_YOUR INSTRUCTIONS_
Copy out the lines of the records below, and only those lines, from the one with "#[global] Opaque entries." through the one with "apply IH. intros j Hj Hne.", exactly as they appear.
(Beginning of DATA SUPPLIED)
(* ===== verification/CosDirSpec.v ===== *)
(** COSFS directories as association lists: lookup finds the first entry of a
    name, adding inserts one entry, removing deletes the first entry of a name. *)
From S2P Require Import Prelude CString Disk CosData CosAlloc CosFile CosDir CosAllocSpec CosVol CosTree CosBlocks CosContent.
From stdpp Require Import base list numbers.
From Stdlib Require Import ZArith Lia.
Import CString Cos CosAlloc CosFile CosDir CosAllocSpec CosVol CosTree CosBlocks CosContent.
Open Scope Z_scope.

Module CosDirSpec.

(** ** Slots of a directory block *)

Definition entry : Type := Z * list Z.
Definition slot (buf : sector) (i : Z) : option entry :=
  if dirent_inode buf i =? 0 then None else Some (dirent_inode buf i, cstr (dirent_name buf i)).

(** The entries of slots [i .. i + n - 1]. *)
Fixpoint entries_from (sl : Z -> option entry) (n : nat) (i : Z) : list entry :=
  match n with
  | O => []
  | S n => match sl i with Some e => e :: entries_from sl n (i + 1) | None => entries_from sl n (i + 1) end
  end.
Definition entries (buf : sector) : list entry := entries_from (slot buf) 16 0.

(** Every name ends inside its slot. *)
Definition names_ok (buf : sector) : Prop := forall i, 0 <= i < 16 -> buf.[32 * i + 31] = 0.

Lemma entries_from_split sl n i j : i <= j < i + Z.of_nat n ->
  entries_from sl n i = entries_from sl (Z.to_nat (j - i)) i ++
    match sl j with Some e => [e] | None => [] end ++ entries_from sl (n - 1 - Z.to_nat (j - i)) (j + 1).
Proof.
  revert i. induction n as [|n IH]; intros i Hj; [lia|].
  destruct (decide (j = i)) as [->|Hne].
  - replace (Z.to_nat (i - i)) with 0%nat by lia. cbn [entries_from app].
    replace (S n - 1 - 0)%nat with n by lia. by destruct (sl i).
  - cbn [entries_from]. rewrite (IH (i + 1)) by lia.
    replace (Z.to_nat (j - i)) with (S (Z.to_nat (j - (i + 1)))) by lia. cbn [entries_from].
    replace (S n - 1 - S (Z.to_nat (j - (i + 1))))%nat with (n - 1 - Z.to_nat (j - (i + 1)))%nat by lia.
    by destruct (sl i).
Qed.
Lemma entries_from_ext sl sl' n i : (forall j, i <= j < i + Z.of_nat n -> sl j = sl' j) ->
  entries_from sl n i = entries_from sl' n i.
Proof.
  revert i. induction n as [|n IH]; intros i Hs; cbn; [done|].
  rewrite (Hs i), (IH (i + 1)) by (try lia; intros; apply Hs; lia). done.
Qed.

(** Changing slot [j] only: what was there goes, what comes takes its place. *)
Lemma entries_update sl sl' n i j : i <= j < i + Z.of_nat n ->
  (forall k, i <= k < i + Z.of_nat n -> k <> j -> sl' k = sl k) ->
  exists l1 l2, entries_from sl n i = l1 ++ match sl j with Some e => [e] | None => [] end ++ l2 /\
    entries_from sl' n i = l1 ++ match sl' j with Some e => [e] | None => [] end ++ l2 /\
    l1 = entries_from sl (Z.to_nat (j - i)) i.
Proof.
  intros Hj Hs. eexists _, _. split_and!; [by apply entries_from_split| |done].
  rewrite (entries_from_split sl' n i j Hj). f_equal; [apply entries_from_ext|f_equal; apply entries_from_ext];
    intros; apply Hs; lia.
Qed.

Lemma find_entry_spec f n i :
  match find_entry f n i with
  | Some j => i <= j < i + Z.of_nat n /\ f j = true /\ (forall k, i <= k < j -> f k = false)
  | None => forall k, i <= k < i + Z.of_nat n -> f k = false
  end.
Proof.
  revert i. induction n as [|n IH]; intros i; cbn [find_entry]; [lia|].
  destruct (f i) eqn:E; [split_and!; [lia|lia|done|lia]|].
  specialize (IH (i + 1)). destruct (find_entry f n (i + 1)) as [j|].
  - destruct IH as (H1 & H2 & H3). split_and!; [lia|lia|done|]. intros k Hk.
    destruct (decide (k = i)) as [->|]; [done|apply H3; lia].
  - intros k Hk. destruct (decide (k = i)) as [->|]; [done|apply IH; lia].
Qed.

(** A search over slots that only looks at the live ones. *)
Lemma find_entry_entries (sl : Z -> option entry) (p : entry -> bool) f n i :
  (forall j, i <= j < i + Z.of_nat n -> f j = match sl j with Some e => p e | None => false end) ->
  match find_entry f n i with
  | Some j => i <= j < i + Z.of_nat n /\ exists e, sl j = Some e /\ find p (entries_from sl n i) = Some e /\ p e = true /\
      Forall (fun e => p e = false) (entries_from sl (Z.to_nat (j - i)) i)
  | None => Forall (fun e => p e = false) (entries_from sl n i)
  end.
Proof.
  revert i. induction n as [|n IH]; intros i Hf; cbn [find_entry entries_from]; [constructor|].
  rewrite (Hf i) by lia. specialize (IH (i + 1)).
  assert (Hf' : forall j, i + 1 <= j < i + 1 + Z.of_nat n -> f j = match sl j with Some e => p e | None => false end)
    by (intros; apply Hf; lia). specialize (IH Hf').
  destruct (sl i) as [e|] eqn:Es; [destruct (p e) eqn:Ep|].
  - split; [lia|]. exists e. cbn. rewrite Ep. replace (Z.to_nat (i - i)) with 0%nat by lia. split_and!; done || constructor.
  - destruct (find_entry f n (i + 1)) as [j|]; [|by constructor].
    destruct IH as (Hj & e' & H1 & H2 & H3 & H4). split; [lia|]. exists e'. cbn. rewrite Ep.
    replace (Z.to_nat (j - i)) with (S (Z.to_nat (j - (i + 1)))) by lia. cbn [entries_from]. rewrite Es.
    split_and!; try done. by constructor.
  - destruct (find_entry f n (i + 1)) as [j|]; [|done].
    destruct IH as (Hj & e' & H1 & H2 & H3 & H4). split; [lia|]. exists e'.
    replace (Z.to_nat (j - i)) with (S (Z.to_nat (j - (i + 1)))) by lia. cbn [entries_from]. rewrite Es. done.
Qed.

(** ** Editing a slot *)

Lemma cstr_take l k : (k < length l)%nat -> l !!! k = 0 -> cstr l = cstr (take (S k) l).
Proof.
  revert k. induction l as [|c l IH]; intros k Hk Hz; cbn in Hk; [lia|].
  destruct k as [|k]; cbn in Hz; [by subst|]. cbn [take cstr]. destruct (c =? 0); [done|].
  rewrite (IH k) by (lia || done). done.
Qed.

Lemma dirent_name_slice buf i : is_sector buf -> names_ok buf -> 0 <= i < 16 ->
  cstr (dirent_name buf i) = cstr (slice buf (32 * i + 4) 28).
Proof.
  intros [Hl _] Hn Hi. unfold SECTOR_SIZE, zlen in Hl. unfold dirent_name, slice.
  rewrite (cstr_take _ 27); [done|rewrite length_drop; lia|].
  specialize (Hn i Hi). unfold aget in Hn. rewrite list_lookup_total_alt in *. rewrite lookup_drop.
  by replace (Z.to_nat (32 * i + 4) + 27)%nat with (Z.to_nat (32 * i + 31)) by lia.
Qed.

(** Writing a whole 32-byte slot. *)
Lemma slot_write buf i v nm : is_sector buf -> names_ok buf -> 0 <= i < 16 -> is_u32 v -> is_bytes nm ->
  zlen nm = 28 -> nm.[27] = 0 ->
  let buf' := splice (put32 buf (32 * i) v) (32 * i + 4) nm in
  is_sector buf' /\ names_ok buf' /\
  (forall j, 0 <= j < 16 -> slot buf' j = if decide (j = i) then (if v =? 0 then None else Some (v, cstr nm)) else slot buf j).
Proof.
  intros Hs Hn Hi Hv Hb Hlen H27 buf'. pose proof Hs as [Hl Hby]. unfold SECTOR_SIZE in Hl.
  assert (Hl1 : zlen (put32 buf (32 * i) v) = 512) by (rewrite zlen_put_le; lia).
  assert (Hs' : is_sector buf').
  { split; [unfold buf', SECTOR_SIZE; rewrite zlen_splice; lia|]. apply Forall_splice; [by apply put_le_bytes|done]. }
  assert (Hget : forall k, 0 <= k < 512 -> buf'.[k] = if decide (32 * i + 4 <= k < 32 * i + 32) then nm.[k - (32 * i + 4)]
     else (put32 buf (32 * i) v).[k]).
  { intros k Hk. unfold buf'. rewrite aget_splice by lia. rewrite Hlen. repeat case_decide; done || lia. }
  assert (Hput : forall k, 0 <= k < 512 -> ~ 32 * i <= k < 32 * i + 4 -> (put32 buf (32 * i) v).[k] = buf.[k]).
  { intros k Hk Hout. unfold put_le. rewrite aget_splice by (rewrite ?zlen_le_put; lia). rewrite zlen_le_put.
    by rewrite decide_False by lia. }
  assert (Hn' : names_ok buf').
  { intros j Hj. rewrite Hget by lia. case_decide.
    - replace (32 * j + 31 - (32 * i + 4)) with 27 by lia. done.
    - rewrite Hput by lia. by apply Hn. }
  split_and!; [done..|]. intros j Hj. unfold slot. rewrite !(dirent_name_slice _ _) by done.
  destruct (decide (j = i)) as [->|Hne].
  - assert (E : dirent_inode buf' i = v).
    { unfold dirent_inode, buf', get_le. rewrite slice_splice_other by lia. change (le_get (slice _ _ _)) with (get32 (put32 buf (32 * i) v) (32 * i)).
      rewrite get_put_le by lia. apply Z.mod_small. unfold is_u32 in Hv. cbn. lia. }
    rewrite E. destruct (v =? 0); [done|]. do 2 f_equal.
    unfold buf'. rewrite <- Hlen. rewrite slice_splice_same by lia. done.
  - assert (E : dirent_inode buf' j = dirent_inode buf j).
    { unfold dirent_inode, buf', get_le. rewrite slice_splice_other by lia. apply (get_put_le_ne 4 4); lia. }
    rewrite E. destruct (dirent_inode buf j =? 0); [done|]. do 3 f_equal.
    unfold buf'. rewrite slice_splice_other by lia. unfold put_le. by rewrite slice_splice_other by (rewrite ?zlen_le_put; lia).
Qed.

Lemma names_ok_zero : names_ok zero_sector.
Proof. intros i Hi. unfold zero_sector. apply aget_replicate. lia. Qed.

Lemma entries_eq buf : entries buf = entries_from (slot buf) 16 0.
Proof. done. Qed.
#[global] Opaque entries.

(** ** A directory as the list of its entries *)

Fixpoint lead (l : list Z) : list Z :=
  match l with [] => [] | x :: l => if x =? 0 then [] else x :: lead l end.
Definition dlist (dat : Z -> sector) (l : list Z) : list entry := concat ((fun x => entries (dat x)) <$> lead l).
Definition dir_list (a : avol) (dn : inode) : list entry := dlist (a_data a) (direct dn).
(** What a lookup of [name] selects. *)
Definition wanted (count : Z) (name : list Z) (e : entry) : bool := (e.1 <? count) && bool_decide (e.2 = cstr name).
Definition named (name : list Z) (e : entry) : bool := bool_decide (e.2 = cstr name).

Record dir_ok (a : avol) (dn : inode) : Prop := {
  do_type : type dn = 2;
  do_names : forall b, 0 <= b < 12 -> (direct dn).[b] <> 0 -> names_ok (a_data a ((direct dn).[b]));
  do_tail : forall b b', 0 <= b <= b' -> b' < 12 -> (direct dn).[b] = 0 -> (direct dn).[b'] = 0;
}.

Lemma dlist_cons dat x l : dlist dat (x :: l) = if x =? 0 then [] else entries (dat x) ++ dlist dat l.
Proof. unfold dlist. cbn. by destruct (x =? 0). Qed.
Lemma dlist_zeros dat l : (forall j, 0 <= j < zlen l -> l.[j] = 0) -> dlist dat l = [].
Proof.
  intros Hz. destruct l as [|x l]; [done|]. rewrite dlist_cons. specialize (Hz 0). change ((x :: l).[0]) with x in Hz.
  rewrite Hz by (unfold zlen; cbn; lia). done.
Qed.
Lemma aget_cons {A} `{Inhabited A} (x : A) l j : 0 < j -> (x :: l).[j] = l.[j - 1].
Proof. intros. unfold aget. by replace (Z.to_nat j) with (S (Z.to_nat (j - 1))) by lia. Qed.
Lemma aget_cons1 {A} `{Inhabited A} (x : A) l j : 0 <= j -> (x :: l).[j + 1] = l.[j].
Proof. intros. rewrite aget_cons by lia. f_equal. lia. Qed.
Lemma zlen_cons {A} (x : A) l : zlen (x :: l) = 1 + zlen l.
Proof. unfold zlen. cbn [length]. lia. Qed.

Lemma dlist_ext dat dat' l l' : zlen l = zlen l' -> (forall j, 0 <= j < zlen l -> l.[j] = l'.[j]) ->
  (forall j, 0 <= j < zlen l -> l.[j] <> 0 -> dat (l.[j]) = dat' (l.[j])) -> dlist dat l = dlist dat' l'.
Proof.
  intros Hl He Hd. apply list_eq_aget in He as <-; [|done]. clear Hl. induction l as [|x l IH]; [done|].
  rewrite !dlist_cons. destruct (x =? 0) eqn:E; [done|]. rewrite zlen_cons in Hd. pose proof (zlen_nonneg l).
  assert (E0 : dat x = dat' x) by (apply (Hd 0); [lia|change (x <> 0); lia]). rewrite E0. f_equal.
  apply IH. intros j Hj Hne.
  specialize (Hd (j + 1)). rewrite aget_cons1 in Hd by lia. apply Hd; [lia|done].
Qed.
(End of DATA SUPPLIED)
_EXERCISE OUTPUT_
#[global] Opaque entries.

(** ** A directory as the list of its entries *)

Fixpoint lead (l : list Z) : list Z :=
  match l with [] => [] | x :: l => if x =? 0 then [] else x :: lead l end.
Definition dlist (dat : Z -> sector) (l : list Z) : list entry := concat ((fun x => entries (dat x)) <$> lead l).
Definition dir_list (a : avol) (dn : inode) : list entry := dlist (a_data a) (direct dn).
(** What a lookup of [name] selects. *)
Definition wanted (count : Z) (name : list Z) (e : entry) : bool := (e.1 <? count) && bool_decide (e.2 = cstr name).
Definition named (name : list Z) (e : entry) : bool := bool_decide (e.2 = cstr name).

Record dir_ok (a : avol) (dn : inode) : Prop := {
  do_type : type dn = 2;
  do_names : forall b, 0 <= b < 12 -> (direct dn).[b] <> 0 -> names_ok (a_data a ((direct dn).[b]));
  do_tail : forall b b', 0 <= b <= b' -> b' < 12 -> (direct dn).[b] = 0 -> (direct dn).[b'] = 0;
}.

Lemma dlist_cons dat x l : dlist dat (x :: l) = if x =? 0 then [] else entries (dat x) ++ dlist dat l.
Proof. unfold dlist. cbn. by destruct (x =? 0). Qed.
Lemma dlist_zeros dat l : (forall j, 0 <= j < zlen l -> l.[j] = 0) -> dlist dat l = [].
Proof.
  intros Hz. destruct l as [|x l]; [done|]. rewrite dlist_cons. specialize (Hz 0). change ((x :: l).[0]) with x in Hz.
  rewrite Hz by (unfold zlen; cbn; lia). done.
Qed.
Lemma aget_cons {A} `{Inhabited A} (x : A) l j : 0 < j -> (x :: l).[j] = l.[j - 1].
Proof. intros. unfold aget. by replace (Z.to_nat j) with (S (Z.to_nat (j - 1))) by lia. Qed.
Lemma aget_cons1 {A} `{Inhabited A} (x : A) l j : 0 <= j -> (x :: l).[j + 1] = l.[j].
Proof. intros. rewrite aget_cons by lia. f_equal. lia. Qed.
Lemma zlen_cons {A} (x : A) l : zlen (x :: l) = 1 + zlen l.
Proof. unfold zlen. cbn [length]. lia. Qed.

Lemma dlist_ext dat dat' l l' : zlen l = zlen l' -> (forall j, 0 <= j < zlen l -> l.[j] = l'.[j]) ->
  (forall j, 0 <= j < zlen l -> l.[j] <> 0 -> dat (l.[j]) = dat' (l.[j])) -> dlist dat l = dlist dat' l'.
Proof.
  intros Hl He Hd. apply list_eq_aget in He as <-; [|done]. clear Hl. induction l as [|x l IH]; [done|].
  rewrite !dlist_cons. destruct (x =? 0) eqn:E; [done|]. rewrite zlen_cons in Hd. pose proof (zlen_nonneg l).
  assert (E0 : dat x = dat' x) by (apply (Hd 0); [lia|change (x <> 0); lia]). rewrite E0. f_equal.
  apply IH. intros j Hj Hne.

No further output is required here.